Yamacımda her gece başka, her gece daha fazla ve her gece daha yavaş içime giren, bırakamadığın bir aşk  var, sınırlarını koyamadığım, öldürmeye teşebbüs bile edemediğim bir suçlu o. Yargılanmayacağı bilincinin küstah rahatlığı var üstünde. Mahkemesi onda kaldı, zaten o da hiçbir duruşmaya katılmadı, ömür boyu birliktelik cezasından korkuyordu.

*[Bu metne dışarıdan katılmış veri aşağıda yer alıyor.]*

(** C7, amended: for a mesh with a UV layer and a face loop whose stored
    UV components are finite, each component [c] is encoded in four steps,
    the UV vector keeping the result of each in single precision:
    [w = c % 1], which lies in [[0, 1]] (the exact fractional part of a
    non-negative [c]; for a negative [c] that is not integral the float
    sum of its fractional part and 1.0, which is 1.0 for a tiny [c]); then
    [1 - w] when the corresponding flip flag is set; then the product with
    255; then the truncation to the byte, which is always in [[0, 255]].
    UV (1.25, -0.25) with no flips wraps to (0.25, 0.75) and yields the
    bytes (63, 191). *)
Theorem uv_bytes_in_range :
  (forall n fu fv loop,
      (0 < n)%nat ->
      is_finite (to_f32 (fst (loop_uv loop))) = true ->
      is_finite (to_f32 (snd (loop_uv loop))) = true ->
      exists a b,
        loop_uv_bytes n fu fv loop = Ok [a; b] /\
        a = trunc (value (uv_scaled fu (fst (loop_uv loop)))) /\
        b = trunc (value (uv_scaled fv (snd (loop_uv loop)))) /\
        0 <= a <= 255 /\ 0 <= b <= 255) /\
  (forall flip c,
      uv_wrap c = to_f32 (mod1 (to_f32 c)) /\
      uv_wrap_flip flip c
      = (if flip then to_f32 (sub (of_int 1) (uv_wrap c)) else uv_wrap c) /\
      uv_scaled flip c = to_f32 (mul (uv_wrap_flip flip c) (of_int 255))) /\
  (forall flip c,
      is_finite (to_f32 c) = true ->
      (0 <= value (uv_wrap c))%Q /\ (value (uv_wrap c) <= 1)%Q /\
      (0 <= value (uv_wrap_flip flip c))%Q /\
      (value (uv_wrap_flip flip c) <= 1)%Q) /\
  (forall c,
      valid c = true -> is_finite c = true ->
      (value (fmod1 c) == value c - inject_Z (trunc (value c)))%Q /\
      ((0 <= value c)%Q ->
       (value (mod1 c) == value c - inject_Z (trunc (value c)))%Q) /\
      ((value (fmod1 c) < 0)%Q -> mod1 c = add (fmod1 c) (of_int 1)) /\
      ((value (fmod1 c) == 0)%Q -> mod1 c = S754_zero false)) /\
  (let u := S754_finite false (5 * 2 ^ 50) (-52) in
   let v := S754_finite true (2 ^ 52) (-54) in
   (value u == 5 # 4)%Q /\ (value v == - (1 # 4))%Q /\
   (value (uv_wrap u) == 1 # 4)%Q /\ (value (uv_wrap v) == 3 # 4)%Q /\
   loop_uv_bytes 1 false false {| loop_vert_index := 0; loop_uv := (u, v) |}
   = Ok [63; 191]).
Proof.
  split; [|split; [|split; [|split]]].
  - intros n fu fv loop Hn Hu Hv.
    destruct (uv_component_byte_range fu _ Hu) as (a & Ea & Ha & Ra).
    destruct (uv_component_byte_range fv _ Hv) as (b & Eb & Hb & Rb).
    exists a, b. rewrite loop_uv_bytes_layer, Ea, Eb by exact Hn.
    repeat split; try assumption; lia.
  - intros flip c. repeat split.
  - intros flip c Hc.
    destruct (uv_wrap_flip_below false c Hc) as [H1 H2].
    destruct (uv_wrap_flip_below flip c Hc) as [H3 H4].
    cbn [uv_wrap_flip] in H1, H2.
    destruct (below_value 1 _ H1 H2 ltac:(lia)) as [V1 V2].
    destruct (below_value 1 _ H3 H4 ltac:(lia)) as [V3 V4].
    repeat split; assumption.
  - intros c Hv Hf. split; [exact (fmod1_value c Hv Hf)|].
    exact (mod1_cases c Hv Hf).
  - repeat split; vm_compute; reflexivity.
Qed.
(** The wait-phase loop: only the destination itself is served. *)
Fixpoint wait_peers (uninit : nat -> Z) (bundle : nat) (k : BundleID.key)
    (peers : list PeerInfo) (h : Heap) (bh : BundleHeap) (w : W) (s : SprayAndWaitRouting)
  : option (Heap * BundleHeap * W * SprayAndWaitRouting) :=
  match peers with
  | [] => Some (h, bh, w, s)
  | peer :: peers' =>
      let destinationEID :=
        PrimaryBlock.GetDestinationEID (Bundle.GetPrimaryBlock (deref_bundle bh bundle)) in
      if EndpointID.eqb (nodeID peer) destinationEID then
        match m_bundles (base s) !! k with
        | Some d =>
            if negb (SentTo d (nodeID peer)) then
              res <- SendBundle uninit h bh w (base s) bundle (nodeID peer) (endpoint peer) ;;
              let '(h', bh', w', r', _) := res in
              wait_peers uninit bundle k peers' h' bh' w' (set_base s r')
            else wait_peers uninit bundle k peers' h bh w s
        | None => wait_peers uninit bundle k peers' h bh w s
        end
      else wait_peers uninit bundle k peers' h bh w s
  end.

(** One forwarding attempt of the spray phase, for a peer that passed the
    filters: the copy count is decreased, the rest is split, the bundle is
    sent, and the table is set from the outcome.  The result carries the
    peer's share, the local share and whether [SendBundle] succeeded. *)
Definition spray_attempt (uninit : nat -> Z) (bundle : nat) (bundleId : BundleID.t)
    (peer : PeerInfo) (h : Heap) (bh : BundleHeap) (w : W) (s : SprayAndWaitRouting)
  : option (Heap * BundleHeap * W * SprayAndWaitRouting * (Z * Z * bool)) :=
  let '(s1, newCount) := DecreaseCopyCount s bundleId in
  let peerCopies := newCount / 2 in
  let localCopies := newCount - peerCopies in
  res <- SendBundle uninit h bh w (base s1) bundle (nodeID peer) (endpoint peer) ;;
  let '(h', bh', w', r', success) := res in
  let s2 := set_base s1 r' in
  if success
  then Some (h', bh', w', SetCopyCount s2 bundleId localCopies,
             (peerCopies, localCopies, true))
  else Some (h', bh', w', SetCopyCount s2 bundleId newCount,
             (peerCopies, localCopies, false)).
(** [WHERE f0 AND f1 AND ...], nothing without filters. *)
Definition whereEmission (config : ChartConfig) : outcome Table.emission :=
  match Filters config with
  | [] => Ok ([], [])
  | filters =>
      match conjunction 0 1 filters with
      | Ok (w, vs) => Ok (Txt " WHERE " :: w, vs)
      | Err e => Err e
      | Panic p => Panic p
      end
  end.

Definition groupByText (config : ChartConfig) : string :=
  match GroupBy config with
  | [] => ""
  | exprs => " GROUP BY " ++ Go.Join exprs ", "
  end.

Definition orderByText (config : ChartConfig) : string :=
  match OrderBy config with
  | [] => ""
  | orders => " ORDER BY " ++ Go.Join (map orderClause orders) ", "
  end.

Definition limitText (config : ChartConfig) : string :=
  if Z.ltb 0 (Limit config) then " LIMIT " ++ Go.itoaZ (Limit config)
  else "".

(** The same clauses as the pieces of text written one after the other. *)
Fixpoint yAxisPieces (i : nat) (ys : list AxisConfig) : list string :=
  match ys with
  | [] => []
  | y :: r => ", " :: yAxisTerm i y :: yAxisPieces (S i) r
  end.

Definition selectPieces (config : ChartConfig) : list string :=
  "SELECT " :: xAxisTerm (XAxis config) :: yAxisPieces 0 (YAxis config).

Sahte avukatlar tuttu yalanlarını acımasızca söyleyen, küçücük şaitleri oldu geceleri öpüştüğü.. Çok düşünmedi.. sadece birşeyler istedi hep istedi hayatının her anında bir şeyler istedi, geceleri ağlerkende istedi, sevgilisinin omzunda yatarken de istedi.. Susamadı..Susunca karışacağı siste önüne görememekten korktu hep. Kaptanı olmak istedi hep peşinden getirdiği insanların, onları öldüreceğini bile bile.. Geriye dönüp bakmaz hiçbir zaman, enkaz görmek istemez.. Koyacak yeri kalmadığında, bir gün üstüne düşecek cesetin, sevdiği iğrenç kokusunda durduracak nefesini, son bir kez gülecek hayatına çünkü o hep güldüğünde ağlardı..
Başkasının gözlerindeki hiçliğinle bitirirken geceni, benim için de bir sigara yak..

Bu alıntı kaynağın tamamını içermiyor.